### Action item
Retype, word for word, every line of the records below starting at the one that contains "A -> M B) w a" and ending at the one that contains "try_except (k a) h w'"; include both of those lines and nothing more.

[Available data]

(** ** The mode flags after construction *)

(** C9, as amended: update, preview, resume, reparse and retranslate are
    derived once, at construction: whatever method is called afterwards, in
    whatever world, and whether it returns or raises, these five flags are what
    they were.  Read, write and load-source are not immutable; of
    [WriteProjectFile] in particular: it either leaves all eight flags as they
    were, or, given a path while write is off, turns write and read on and
    leaves the other six. *)
Theorem fixed_mode_flags_never_change :
  (forall (c : Call value scene batch) w,
     fixed_flags (mode (project (run_call c w).2))
     = fixed_flags (mode (project w))) /\
  (forall a w,
     let m := mode (project w) in
     let m' := mode (project (WriteProjectFile a w).2) in
     m' = m \/
     (truthy_str a = true /\ write_project m = false /\
      m' = set_read_project true (set_write_project true m))).
Proof.
  split.
  - intros c w.
    apply (keeps_run_call same_fixed_flags (Frame0:=Frame_same_fixed_flags));
      intros; intros w'; reflexivity.
  - intros a [[sub pf nu se th iv io m] d ev tr]. cbv zeta.
    unfold WriteProjectFile, subtitle_file, bind, self, when, update_self,
      write_file, ret, raise.
    simpl.
    destruct sub as [|sf|[|]]; simpl; auto.
    destruct (bool_decide (scenes sf = [])); simpl; auto.
    destruct a as [[|c a]|]; simpl;
      destruct (write_project m) eqn:Hw; simpl;
      destruct pf as [[|c' f]|]; simpl;
      first [ left; reflexivity
            | right; repeat split; first [reflexivity | assumption] ].
Qed.

(** ** Initialisation *)

(** Lines 61-65 always return, with the normalised input path.  What they
    and the rest of [InitialiseProject] do to the flags when the input is
    the project file itself is shown with the other cases of initialisation,
    further down. *)
Lemma InitialiseProject_paths_returns filepath w :
  (InitialiseProject_paths filepath w).1 = Return (normpath filepath).
Proof.
  unfold InitialiseProject_paths, bind, self, when, update_self, ret. simpl.
  destruct (_ && _); reflexivity.
Qed.

(** ** A translation run *)

Lemma bind_returns {A B} (m : M A) (k : A -> M B) w a :
  (m w).1 = Return a -> bind m k w = k a (m w).2.
Proof.
  unfold bind. destruct (m w) as [[a' | e] w']; simpl; congruence.
Qed.

Lemma try_except_bind {A B} (m : M A) (k : A -> M B) (h : exn -> M B) w :
  try_except (bind m k) h w
  = match m w with
    | (Return a, w') => try_except (k a) h w'
    | (Raise e, w') => h e w'
    end.
Proof.
  unfold try_except, bind. destruct (m w) as [[a | e] w']; reflexivity.
Qed.

Lemma returns_eta {A} (m : M A) w a :
  (m w).1 = Return a -> m w = (Return a, (m w).2).
Proof. destruct (m w) as [r w']. simpl. congruence. Qed.

Lemma SaveTranslation_returns o w : (SaveTranslation o w).1 = Return tt.
Proof.
  unfold SaveTranslation, bind, self. simpl.
  destruct (subtitles (project w)) as [|sf|]; try reflexivity.
  destruct (sf_SaveTranslation o sf). reflexivity.
Qed.

(** No handler raises. *)
Lemma call_handler_returns h ch arg w :
  (call_handler h ch arg w).1 = Return tt.
Proof.
  destruct h; simpl; try reflexivity.
  unfold _on_scene_translated.
  rewrite (bind_returns _ _ _ tt) by apply SaveTranslation_returns.
  reflexivity.
Qed.

Lemma call_all_returns hs ch arg w : (call_all hs ch arg w).1 = Return tt.
Proof.
  revert w. induction hs as [|h hs IH]; intros w; simpl; [reflexivity |].
  rewrite (bind_returns _ _ _ tt) by apply call_handler_returns. apply IH.
Qed.

Lemma call_all_app hs hs' ch arg w :
  call_all (hs ++ hs') ch arg w
  = call_all hs' ch arg (call_all hs ch arg w).2.
Proof.
  revert w. induction hs as [|h hs IH]; intros w; simpl; [reflexivity |].
  rewrite !(bind_returns _ _ _ tt) by apply call_handler_returns. apply IH.
Qed.

Lemma run_step_returns s w : (run_step s w).1 = Return tt.
Proof.
  destruct s as [ch arg | f]; simpl.
  - apply call_all_returns.
  - unfold bind, self. simpl. destruct (subtitles (project w)); reflexivity.
Qed.

(** The translator's script runs to its end: what the call raises, it raises
    itself. *)
Lemma run_script_returns l w : (run_script l w).1 = Return tt.
Proof.
  revert w. induction l as [|s l IH]; intros w; simpl; [reflexivity |].
  rewrite (bind_returns _ _ _ tt) by apply run_step_returns. apply IH.
Qed.

Lemma run_script_app l l' w :
  run_script (l ++ l') w = run_script l' (run_script l w).2.
Proof.
  revert w. induction l as [|s l IH]; intros w; simpl; [reflexivity |].
  rewrite !(bind_returns _ _ _ tt) by apply run_step_returns. apply IH.
Qed.

(** Entering the run changes the translator's events by the three
    subscriptions, and nothing of the flags [fixed_flags] lists. *)
Lemma entering_run_events w :
  translator_events (entering_run w)
  = subscribe SceneTranslated self_on_scene_translated
      (subscribe BatchTranslated self_on_batch_translated
         (subscribe Preprocessed self_on_preprocessed (translator_events w))).
Proof.
  unfold entering_run.
  pose proof (keeps_prime_project_file same_events
                (Frame0:=Frame_same_events) w) as He.
  unfold same_events in He.
  unfold subscribe_run, bind, update_events. simpl. rewrite He. reflexivity.
Qed.

Lemma entering_run_fixed_flags w :
  fixed_flags (mode (project (entering_run w)))
  = fixed_flags (mode (project w)).
Proof.
  unfold entering_run.
  pose proof (keeps_prime_project_file same_fixed_flags
                (Frame0:=Frame_same_fixed_flags) w) as He.
  unfold same_fixed_flags in He.
  unfold subscribe_run, bind, update_events. simpl. exact He.
Qed.

Lemma entering_run_subtitle_file w :
  is_subtitle_file (subtitles (project w)) ->
  is_subtitle_file (subtitles (project (entering_run w))).
Proof.
  unfold entering_run.
  pose proof (keeps_prime_project_file still_subtitle_file
                (Frame0:=Frame_still_subtitle_file) w) as He.
  unfold still_subtitle_file in He.
  unfold subscribe_run, bind, update_events. simpl. exact He.
Qed.

(** C3: in a whole-run translation, whenever the translator raises the
    scene-translated event (after any part [pre] of what it does, with [post]
    still to come), the handler of the project that [TranslateSubtitles]
    subscribed is called, after the handlers subscribed before the run, and
    does three things in this order: it saves the translated output; it
    gives the dirty flag the value of the update flag, so the flag is set
    when update mode is active; and it forwards the event to the project's
    own event bus, whose subscribers find the dirty flag already assigned.
    From the world this leaves, the run carries on with the rest of what the
    translator does.  Nothing here looks at the autosave configuration: the
    world [w] is any world, with or without a stop event and a thread. *)
Theorem scene_translated_saves_then_forwards
    (t : SubtitleTranslator value scene batch) w sf pre arg post :
  subtitles (project w) = PySubtitleFile sf ->
  (prime_project_file w).1 = Return tt ->
  script t = pre ++ Emit SceneTranslated arg :: post ->
  let w_event :=
    (call_all (scene_translated (translator_events w)) SceneTranslated arg
       (run_script pre (entering_run w)).2).2 in
  let w_saved := (SaveTranslation None w_event).2 in
  let dirty := update_project (mode (project w)) in
  let w_forwarded :=
    {| project := set_needsupdate dirty (project w_saved);
       disk := disk w_saved;
       translator_events := translator_events w_saved;
       trace := trace w_saved ++ [Forwarded SceneTranslated arg dirty] |} in
  let rest :=
    {| stop_on_error := stop_on_error t; script := post;
       raises := raises t |} in
  TranslateSubtitles t w
  = try_except
      (translator_call rest ;;; unsubscribe_run ;;; SaveTranslation None)
      (fun e => if is_abort e then raise e else rescue t e)
      w_forwarded /\
  (exists ok,
     trace w_forwarded
     = trace w_event ++ [SaveTranslationCalled None ok;
                         Forwarded SceneTranslated arg dirty]) /\
  needsupdate (project w_forwarded) = update_project (mode (project w)) /\
  (update_project (mode (project w)) = true ->
   needsupdate (project w_forwarded) = true /\
   exists ok,
     trace w_forwarded
     = trace w_event ++ [SaveTranslationCalled None ok;
                         Forwarded SceneTranslated arg true]).
Proof.
  intros Hs Hprime Hscript w_event w_saved dirty w_forwarded rest.
  set (w1 := (run_script pre (entering_run w)).2) in *.
  assert (Hev : translator_events w1 = translator_events (entering_run w)).
  { apply (keeps_run_script same_events (Frame0:=Frame_same_events)). }
  assert (Hfile : is_subtitle_file (subtitles (project w_event))).
  { apply (keeps_call_all still_subtitle_file
             (Frame0:=Frame_still_subtitle_file)).
    apply (keeps_run_script still_subtitle_file
             (Frame0:=Frame_still_subtitle_file)).
    apply entering_run_subtitle_file. rewrite Hs. exact I. }
  assert (Hflags : fixed_flags (mode (project w_event))
                   = fixed_flags (mode (project w))).
  { etransitivity;
      [apply (keeps_call_all same_fixed_flags
                (Frame0:=Frame_same_fixed_flags)) |].
    etransitivity;
      [apply (keeps_run_script same_fixed_flags
                (Frame0:=Frame_same_fixed_flags)) |].
    apply entering_run_fixed_flags. }
  assert (Hupd : update_project (mode (project w_saved)) = dirty).
  { pose proof (keeps_SaveTranslation same_fixed_flags
                  (Frame0:=Frame_same_fixed_flags) None w_event) as Hsave.
    unfold same_fixed_flags in Hsave. fold w_saved in Hsave.
    unfold fixed_flags in Hflags, Hsave. subst dirty. congruence. }
  assert (Hhandler : _on_scene_translated arg w_event
                     = (Return tt, w_forwarded)).
  { unfold _on_scene_translated.
    rewrite (bind_returns _ _ _ tt) by apply SaveTranslation_returns.
    fold w_saved. unfold forward, bind, self, update_self, emit.
    cbn [fst snd project needsupdate set_needsupdate].
    rewrite Hupd. reflexivity. }
  assert (Hstep : run_step (Emit SceneTranslated arg) w1
                  = (Return tt, w_forwarded)).
  { cbn [run_step]. unfold fire.
    rewrite Hev, entering_run_events. simpl slot.
    rewrite call_all_app. fold w_event. cbn [call_all call_handler].
    rewrite (bind_returns _ _ _ tt) by (rewrite Hhandler; reflexivity).
    rewrite Hhandler. reflexivity. }
  assert (Htrace : exists ok,
             trace w_forwarded
             = trace w_event ++ [SaveTranslationCalled None ok;
                                 Forwarded SceneTranslated arg dirty]).
  { subst w_forwarded w_saved. cbn [trace].
    unfold SaveTranslation, bind, self, update_self, emit. cbn [fst snd].
    destruct (subtitles (project w_event)) as [|sf1|]; try contradiction.
    destruct (sf_SaveTranslation None sf1) as [ok sf2]. cbn [fst snd trace].
    exists ok. rewrite <- app_assoc. reflexivity. }
  split.
  { unfold TranslateSubtitles.
    rewrite (bind_returns self _ w (project w)) by reflexivity.
    cbn [fst snd]. rewrite Hs. cbn [truthy negb].
    rewrite (bind_returns _ _ _ tt) by exact Hprime.
    rewrite try_except_bind.
    replace (subscribe_run (prime_project_file w).2)
      with (Return tt, entering_run w) by reflexivity.
    unfold try_except, translator_call, bind. subst rest. cbn [script raises].
    rewrite Hscript, run_script_app. fold w1. cbn [run_script].
    unfold bind. rewrite Hstep. reflexivity. }
  split; [exact Htrace |].
  split; [reflexivity |].
  intros Hu. split; [exact Hu |].
  destruct Htrace as [ok Htrace]. exists ok. rewrite Htrace.
  subst dirty. rewrite Hu. reflexivity.
Qed.

(** ** Abort *)

(** C8: when the call of the translator raises [TranslationAbortedError],
    [TranslateSubtitles] (once the project file is primed) and
    [TranslateScene] (once the scene is found) raise that very exception, and
    the world they leave is the world the translator left when it raised:
    no save of the output and no write of the project file is added. *)
Theorem abort_is_propagated_without_save
    (t : SubtitleTranslator value scene batch) w sf msg :
  subtitles (project w) = PySubtitleFile sf ->
  raises t = Some (TranslationAbortedError msg) ->
  ((prime_project_file w).1 = Return tt ->
   TranslateSubtitles t w
   = (Raise (TranslationAbortedError msg),
      (run_script (script t) (entering_run w)).2)) /\
  (forall n bs ls sc,
     GetScene sf n = Return sc ->
     TranslateScene t n bs ls w
     = (Raise (TranslationAbortedError msg),
        (run_script (script t) (entering_scene w)).2)).
Proof.
  intros Hs Hraise. split.
  - intros Hprime. unfold TranslateSubtitles, bind at 1, self. simpl.
    rewrite Hs. simpl.
    rewrite (bind_returns _ _ _ tt) by exact Hprime.
    unfold try_except, entering_run.
    set (wp := (prime_project_file w).2).
    unfold bind at 1.
    change (subscribe_run wp) with (Return tt, (subscribe_run wp).2).
    cbv iota beta.
    unfold bind at 1, translator_call.
    rewrite (bind_returns _ _ _ tt) by apply run_script_returns.
    rewrite Hraise. reflexivity.
  - intros n bs ls sc Hscene.
    unfold TranslateScene, bind at 1, self. simpl.
    rewrite Hs. simpl.
    unfold try_except, entering_scene.
    unfold bind at 1.
    change (subscribe_scene w) with (Return tt, (subscribe_scene w).2).
    cbv iota beta.
    unfold bind at 1, subtitle_file, bind at 1, self. simpl.
    rewrite Hs. simpl.
    unfold bind at 1, of_result. rewrite Hscene.
    unfold bind at 1, translator_call.
    rewrite (bind_returns _ _ _ tt) by apply run_script_returns.
    rewrite Hraise. reflexivity.
Qed.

[/Available data]

### Reply to the exercise
Lemma bind_returns {A B} (m : M A) (k : A -> M B) w a :
  (m w).1 = Return a -> bind m k w = k a (m w).2.
Proof.
  unfold bind. destruct (m w) as [[a' | e] w']; simpl; congruence.
Qed.

Lemma try_except_bind {A B} (m : M A) (k : A -> M B) (h : exn -> M B) w :
  try_except (bind m k) h w
  = match m w with
    | (Return a, w') => try_except (k a) h w'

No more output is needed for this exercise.